Zugegeben, die Lokalberichterstattung stellt den «Tages-Anzeiger» vor grosse Herausforderungen. Da kann die «Süddeutsche Zeitung» schlecht helfen, da wäre man auf eigene Leistungen angewiesen. Aber das wiederum wäre mit einem erhöhten Energieaufwand verbunden. Und Energie sollte man bekanntlich sparen.

Das sagt sich auch Sascha Britsko, die als «Reporterin bei «Das Magazin» und im Ressort Zürich Politik & Wirtschaft des «Tages-Anzeiger»» arbeite. Oder so. Das will sie mit einem Artikel über das Kino «Frame» unter Beweis stellen. Bekanntlich hat das «Zurich Film Festival» die Säle des konkursiten Erblinken-Desasters «Kosmos» übernommen. Dafür musste zwar extra die Ausschreibung geändert werden, aber who cares.

Nun seien hier die Besucherzahlen «eingebrochen», weiss Britsko. Woher weiss sie das? Nun, sie weiss schon mal, dass es den Zürcher Kinobetreibern ganz allgemein eher mies geht; deshalb werden sie mit fast 600’000 Franken Steuergeldern unterstützt. So weit, so bekannt.

Dann kupfert sie eine Meldung des Regionaljournals SRF ab, dass «die Leitung des «Frame» auch zwei Monate nach der Eröffnung «noch nicht da, wo wir gerne wären», sei. Von dieser Meldung geht es mit wehenden Fahnen zu nächsten Quelle:

«Nun will das Onlineportal «Inside Paradeplatz» konkrete Zahlen zum Geschäftsgang haben: Im Oktober sollen mit rund 1200 Eintritten nur halb so viele Zuschauer und Zuschauerinnen wie im Vorjahr das Kino besucht haben. Im November soll in einer Woche gar nur ein Drittel der Vorjahreszahlen erreicht worden sein, 1000 nämlich.»

Immerhin, sie nennt in ihrem Artikel tapfer die Quellen. Allerdings verwendet sie hier zur Einleitung das dehnbare Adverb der Zeit «nun». Wobei man doch eher «dieser Tage, kürzlich» assoziiert, also «Inside Paradeplatz» habe die Zahlen taufrisch vermeldet. Es geht; der Artikel erschien bereits am 23. November, immerhin in diesem Jahr.

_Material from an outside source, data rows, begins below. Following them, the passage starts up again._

(* ===== verification/Net.v ===== *)
(** * Net: batched datagram I/O

    [BatchIo] of src/net.cpp: the receive and send slots, both builds of [recv_batch]
    (one [recvmmsg], or a loop of [recvfrom]) and of [send_batch] (a loop of
    [sendmmsg], or of [sendto]).  What the kernel answers is the script of a call: the
    datagrams it hands over, how many messages it takes, or an error.  Creating and
    binding sockets is not modelled. *)

From S2P Require Import Prelude Text Wire Double Probe Store Rules Engine Hdr Metrics Server.
From Stdlib Require Import ZArith Lia Bool.
From stdpp Require Import base list numbers gmap.
Local Open Scope Z_scope.

Definition kSlotSize : nat := kWireMsgSize.

Inductive NetErrno := NIntr | NAgain | NWouldBlock | NNoBufs | NOther.
#[export] Instance NetErrno_eq_dec : EqDecision NetErrno.
Proof. solve_decision. Defined.

(** A receive slot: the sender, the buffer and the length the kernel reported. *)
Record RecvSlot := mkRecvSlot { rv_addr : Z; rv_buf : list Z; rv_len : nat }.
Record BatchIo := mkBatchIo { bi_batch : nat; bi_recv : list RecvSlot; bi_send : list (Z * list Z) }.

Definition new_batch_io (batch : nat) : BatchIo :=
  let n := match batch with O => 1%nat | _ => batch end in
  mkBatchIo n (replicate n (mkRecvSlot 0 (replicate kSlotSize 0) 0)) (replicate n (0, replicate kSlotSize 0)).

Definition payload (i : nat) (io : BatchIo) : option (list Z) := rv_buf <$> bi_recv io !! i.
Definition payload_len (i : nat) (io : BatchIo) : option nat := rv_len <$> bi_recv io !! i.

(** ** Receiving *)

Definition Packet : Type := Z * list Z.

(** The kernel copies what fits of a datagram and reports how much it copied. *)
Definition deliver (d : Packet) (s : RecvSlot) : RecvSlot :=
  let bytes := take kSlotSize d.2 in
  mkRecvSlot d.1 (bytes ++ drop (length bytes) (rv_buf s)) (length bytes).

Fixpoint deliver_all (i : nat) (ds : list Packet) (slots : list RecvSlot) : list RecvSlot :=
  match ds with [] => slots | d :: ds => deliver_all (S i) ds (alter (deliver d) i slots) end.
(* ===== verification/Config.v ===== *)
(** * Config: command-line options of policyd

    src/config.cpp with [parse_log_level] of src/logging.cpp: the options, their
    conversion to the widths of the configuration and the validation.  The number
    of hardware threads, the existing files and the compiled-in back ends are
    arguments; the usage and version texts are not modelled. *)

From S2P Require Import Prelude Text Double Yaml Golden.
From Stdlib Require Import ZArith Lia Bool Ascii String.
From stdpp Require Import base list numbers strings.
Local Open Scope Z_scope.

Inductive IngestBackend := kUdp | kIoUring.
Inductive LogLevel := kTrace | kDebug | kInfo | kWarn | kError | kOff.

#[export] Instance IngestBackend_eq_dec : EqDecision IngestBackend.
Proof. solve_decision. Defined.
#[export] Instance LogLevel_eq_dec : EqDecision LogLevel.
Proof. solve_decision. Defined.

Definition parse_ingest_backend (s : string) : option IngestBackend :=
  if bool_decide (s ∈ ["udp"; "socket"]%string) then Some kUdp
  else if bool_decide (s ∈ ["io_uring"; "iouring"; "uring"]%string) then Some kIoUring
  else None.
Definition ingest_backend_name (b : IngestBackend) : string :=
  match b with kIoUring => "io_uring" | kUdp => "udp" end.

Alle selbstkritischen Zitate der Leiterin des Kinos übernimmt Britsko dann wieder aus dem Regionaljournal. Worin besteht denn nun ihre Eigenleistung? Hm. Sie hat – wie nicht wenige der Leser – dem Regionaljournal gelauscht. Sie hat sich an den einen Monat zurückliegenden Artikel auf IP erinnert. Sie hat beides zusammengestöpselt. Das ist der Qualitätsjournalismus von heute, für den der Leser gerne bezahlt.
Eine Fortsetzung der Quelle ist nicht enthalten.